Никита Андреевич Меньков
Счастливое время. Сборник
Шрифты предоставлены компанией «ПараТайп»
© Никита Андреевич Меньков, 2024
В сборник вошла повесть «Давление» и рассказ «Две подруги». Действие в них происходит в 1964 году — на стыке эпох Хрущёва и Брежнева. В произведениях рассказывается о жизни простых советских людей, об их радостях, трудностях, ценностях и идеалах.
ISBN 978-5-0062-8160-8
Создано в интеллектуальной издательской системе Ridero
Оглавление
ВМЕСТО ПРЕДИСЛОВИЯ
«Отрываются последние листки календаря, заполняются последние страницы летописи 1963 года.
Поднимая в новогоднюю ночь первый бокал, миллионы советских людей по старой доброй традиции провозгласят тост за год уходящий, год-труженик.
Могучим заключительным аккордом созидательной симфонии 1963 года прозвучали решения декабрьского Пленума ЦК КПСС и очередной сессии Верховного Совета СССР. В этих решениях — план дальнейшего развития страны по пути к коммунизму. Большими шагами большой химии будем мы измерять дела и достижения наши в грядущем году. И на этом новом этапе подъема экономики страны с еще большей силой будет звучать лозунг, провозглашенный партией: «Все во имя человека, для блага человека».
Мы вступаем в год 1964-й с возросшими надеждами на мир. Московский договор о запрещении испытаний ядерного оружия в атмосфере, в космосе и под водой — долгожданная первая ласточка, предвещающая весну мира. Мы гордимся тем, что наша партия и наше правительство, выражая волю народа, сыграли решающую роль в заключении этого исторического договора.

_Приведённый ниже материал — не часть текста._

Lemma validate_run_Done input d : validate_run input = Done d ->
  exists key, (key, d) ∈ CLIENT_PROCEDURES /\ pr_procedureKey input = lit key /\
    validateCommonClientContract input = Done tt /\ dc_validate d input = Done tt.
Proof.
  unfold validate_run, descriptor. destruct (js_find _ _) as [[key d']|] eqn:E.
  - apply js_find_Some in E as [Hin Hk%bool_decide_eq_true]. cbn in Hk.
    destruct (validateCommonClientContract input) as [[]|] eqn:E1; [|discriminate]. cbn [mbind checked_bind].
    destruct (dc_validate d' input) as [[]|] eqn:E2; [|discriminate]. intros [= ->]. by exists key.
  - destruct (bool_decide _); [|discriminate]. by destruct (validateCommonClientContract input).
Qed.
End Published.

(** ** The checks on statements and decisions *)

Definition same_text (v w : ArtifactJson) : Prop :=
  exists t, canonicalArtifactJsonText v = Ok t /\ canonicalArtifactJsonText w = Ok t.

Lemma sameJson_spec l r b : sameJson l r = Done b -> b = true -> exists v w, l = Some v /\ r = Some w /\ same_text v w.
Proof.
  destruct l as [v|], r as [w|]; cbn; try congruence.
  destruct (canonicalArtifactJsonText v) as [s|] eqn:Ev; [|done]. cbn.
  destruct (canonicalArtifactJsonText w) as [t|] eqn:Ew; [|done]. cbn.
  intros [= <-] ->%bool_decide_eq_true. exists v, w. split_and!; [done..|]. by exists t.
Qed.

Lemma or_check_false c m : or_check c m = Done false -> c = false /\ m = Done false.
Proof. destruct c; [discriminate|done]. Qed.

Lemma checked_then {A B} (m : checked A) (k : A -> checked B) b :
  (x ← m; k x) = Done b -> exists a, m = Done a /\ k a = Done b.
Proof. destruct m; [by eexists|done]. Qed.

Lemma negb_same l r : (same ← sameJson l r; Done (negb same)) = Done false ->
  exists v w, l = Some v /\ r = Some w /\ same_text v w.
Proof. intros (b & H & [= Hb])%checked_then. apply (sameJson_spec _ _ _ H). by destruct b. Qed.

(** The tests on the procedure, when it is known. *)
Ltac decide_procedure H Hk :=
  unfold is_procedure in H; rewrite Hk in H;
  repeat match type of H with context [bool_decide (lit ?k ∈ ?l)] =>
    let b := eval vm_compute in (bool_decide (lit k ∈ l)) in
    replace (bool_decide (lit k ∈ l)) with b in H by (vm_compute; reflexivity) end;
  cbn [negb] in H.

Section Csv.
Context (utf8 windows1252 : list Z -> option text) (digest : list Z -> list Z).

Definition accepted_confirmation (sourceId sha256 detectionId : text) : ArtifactJson :=
  object (expected_confirmation sourceId sha256 detectionId ++ [("decision", str "accepted")]).

(** A stored human confirmation: the committed run under the identity of the source, and its one
    output, which accepts this detection of this source. *)
Definition confirmed (input : PublishClientRunInput) (sourceId sha256 detectionId : text) (log : list exchange) : Prop :=
  exists run draft key id,
    committed_run digest (pr_scopeId input) (csvConfirmationIdentity digest sourceId sha256) log run /\
    cr_procedureKey run = lit "client.confirm-csv-statement" /\ cr_procedureVersion run = lit "client-v1" /\
    head (cr_artifacts run) = Some draft /\ head (cr_outputs run) = Some (key, id) /\
    same_text (dr_payload draft) (accepted_confirmation sourceId sha256 detectionId) /\
    input_id "confirmation" input = Done id.

Lemma check_admission_spec input confirmationId expected statement log :
  runs (check_admission digest input confirmationId expected statement) log (Done tt) ->
  exists run draft key id payload,
    committed_run digest (pr_scopeId input) confirmationId log run /\
    cr_procedureKey run = lit "client.confirm-csv-statement" /\ cr_procedureVersion run = lit "client-v1" /\
    head (cr_artifacts run) = Some draft /\ head (cr_outputs run) = Some (key, id) /\
    same_text (dr_payload draft) (object (expected ++ [("decision", str "accepted")])) /\
    input_id "confirmation" input = Done id /\ first_payload input = Done payload /\ same_text payload statement.
Proof.
  unfold check_admission. intros (l1 & [run|] & l2 & -> & H1 & H2)%runs_then_done; [|by apply runs_throws_inv in H2 as [_ [=]]].
  apply committedClientRun_spec in H1.
  apply runs_lift_then in H2 as [(e & _ & _ & [=])|(differs & Hd & H2)].
  apply runs_lift in H2 as [-> H2]. destruct differs; [discriminate|].
  apply or_check_false in Hd as [Hk Hd]. bools.
  apply checked_then in Hd as (acc & Hacc & Hd). apply or_check_false in Hd as [Hb%negb_false_iff Hd].
  apply (sameJson_spec _ _ _ Hacc) in Hb as (v & w & Hv & [= <-] & Hsame).
  apply checked_then in Hd as (id & Hid & Hd). apply or_check_false in Hd as [Hout Hd]. bools.
  apply checked_then in Hd as (payload & Hp & Hd). apply negb_same in Hd as (v' & w' & [= <-] & [= <-] & Hst).
  destruct (head (cr_artifacts run)) as [draft|] eqn:Edraft; [|discriminate]. injection Hv as <-.
  destruct (head (cr_outputs run)) as [[key id']|] eqn:Eout; [|discriminate]. injection Hout as ->.
  exists run, draft, key, id, payload. split_and!; try done. by rewrite app_nil_r.
Qed.

(** A statement that is admitted: read again from the committed bytes of its source, and confirmed. *)
Definition admitted_statement (input : PublishClientRunInput) (log : list exchange) : Prop :=
  exists sourceId bytes det detectionId detection payload,
    input_id "source" input = Done sourceId /\ input_id "detection" input = Done detectionId /\
    asked log (Content sourceId) bytes /\
    detectCsvStatement utf8 windows1252 digest sourceId (toBase64 bytes) = Ok det /\ cd_eligible det = true /\
    asked log (Artifact detectionId) (AObject detection) /\
    (exists v, get "payload" detection = Some v /\ same_text v (detection_json det)) /\
    confirmed input sourceId (cd_sourceSha256 det) detectionId log /\
    first_payload input = Done payload /\ same_text payload (statement_field det).

Lemma committed_run_mono scopeId publicationId log log' run :
  log ⊆ log' -> committed_run digest scopeId publicationId log run -> committed_run digest scopeId publicationId log' run.
Proof.
  intros Hs [(d & i & r & Ha & H) H1 H2 H3 H4]. split; [|done| |done|done].
  - exists d, i, r. split; [by apply (asked_mono log)|done].
  - eapply Forall2_impl; [exact H2|]. intros x y. by apply committed_mono.
Qed.

Lemma csv_source_spec sourceId log name type is_file bytes :
  runs (csv_source sourceId) log (Done (name, type, is_file, bytes)) -> asked log (Content sourceId) bytes.
Proof. unfold csv_source. intros H. run_all. simplify_eq. auto 10 with store. Qed.

Lemma check_csv_admitted input log :
  runs (check_csv utf8 windows1252 digest input) log (Done tt) ->
  pr_procedureKey input = lit "client.admit-csv-statement" -> admitted_statement input log.
Proof.
  intros H Hk. unfold check_csv in H. decide_procedure H Hk. run_step. run_step. run_step.
  match goal with H : runs (csv_source _) _ (Done ?x) |- _ => destruct x as [[[name type] is_file] bytes]; apply csv_source_spec in H end.
  run_all. simplify_eq. cbn [app].
  match goal with H : _ = of_result ?m |- _ => destruct m as [det|] eqn:Edet; [injection H as ->|discriminate H] end.
  match goal with H : _ = or_check _ _ |- _ =>
    symmetry in H; apply or_check_false in H as [He Hs]; apply negb_same in Hs as (v & w & Hv & [= <-] & Hsame) end.
  match goal with H : _ = record_of _ _ |- _ => symmetry in H; apply record_of_Done in H; subst end.
  match goal with H : runs (check_admission _ _ _ _ _) _ _ |- _ =>
    apply check_admission_spec in H as (run & draft & key & id & payload & H1 & H2) end.
  destruct H2 as (Hp & Hver & Hd & Ho & Hacc & Hid & Hfirst & Hst). bools.
  eexists _, bytes, det, _, _, payload.
  split_and!; [by symmetry|by symmetry|by apply asked_app_l|exact Edet|done| | | |done|done].
  - apply asked_app_r. left.
  - exists v. split; [done|exact Hsame].
  - exists run, draft, key, id. split_and!; try done. eapply committed_run_mono; [|exact H1]. set_solver.
Qed.
End Csv.

(** * The errors of the artifact service

    Which errors leave the methods of the artifact service: a rule for each construct
    of checks and scripts, and the theorem that only the service's own errors with
    their few statuses come out, whatever the store does. *)

(** ** Statuses *)

(** If the error is one of the service, its status is among these. *)
Definition within (statuses : list Z) (e : error) : Prop :=
  match e with AppError status _ _ => status ∈ statuses | _ => True end.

Когда люди с висками, уже тронутыми сединой, поднимут в новогоднюю ночь бокалы за мир, они, наверное, вспомнят о грозных и славных событиях, годовщины которых торжественно отмечались в 1963 году. В первом ряду таких незабываемых дат, записанных в истории кровью лучших сынов и дочерей нашей страны, было 20-летие Волгоградской битвы. И, вступая в новый год с возросшими надеждами на мир, советские люди еще и еще раз склонят головы перед вечной памятью тех, кто ценою жизни своей защитил и отстоял эти надежды.
Год 1963-й навсегда вошел в наши сердца и в историю как год новых выдающихся побед в космосе: беспримерных полетов Валерия Быковского и первой в мире женщины-космонавта Валентины Терешковой. Социализм по-прежнему лидирует в мирном соревновании по освоению космоса.
За миллионы отпразднованных и грядущих новоселий провозгласят новогодний тост строители. Вспомнят о штурме м перекрытии Енисея гидростроители. За созданный в 1963 году еще один гигантский мост дружбы, соединивший Москву с Гаваной, поднимут бокалы свободные от вахты труженики Аэрофлота. За повторение прошлогоднего успеха на чемпионате мира выпьют (совсем по капле!) наши хоккеисты, и за то, чтобы, встречая 1965 год, наполнить вином Кубок Европы, — наши футболисты.
Много добрых и славных свершений оставляет нам в наследство год 1963-й. Но были у нас и трудности. Не баловала своими щедротами природа, что отразилось на урожае. Мы откровенно признаем это и тут же разработываем смелые планы развития химии, призванной обуздать стихию. В этой откровенности и смелости — залог грядущих успехов.
С непоколебимой верой в конечное торжество нашего дела встречаем мы новый год. Мы идем вперед и только вперед. И каждый год — новая ступень нашего подъема к светлым вершинам коммунизма.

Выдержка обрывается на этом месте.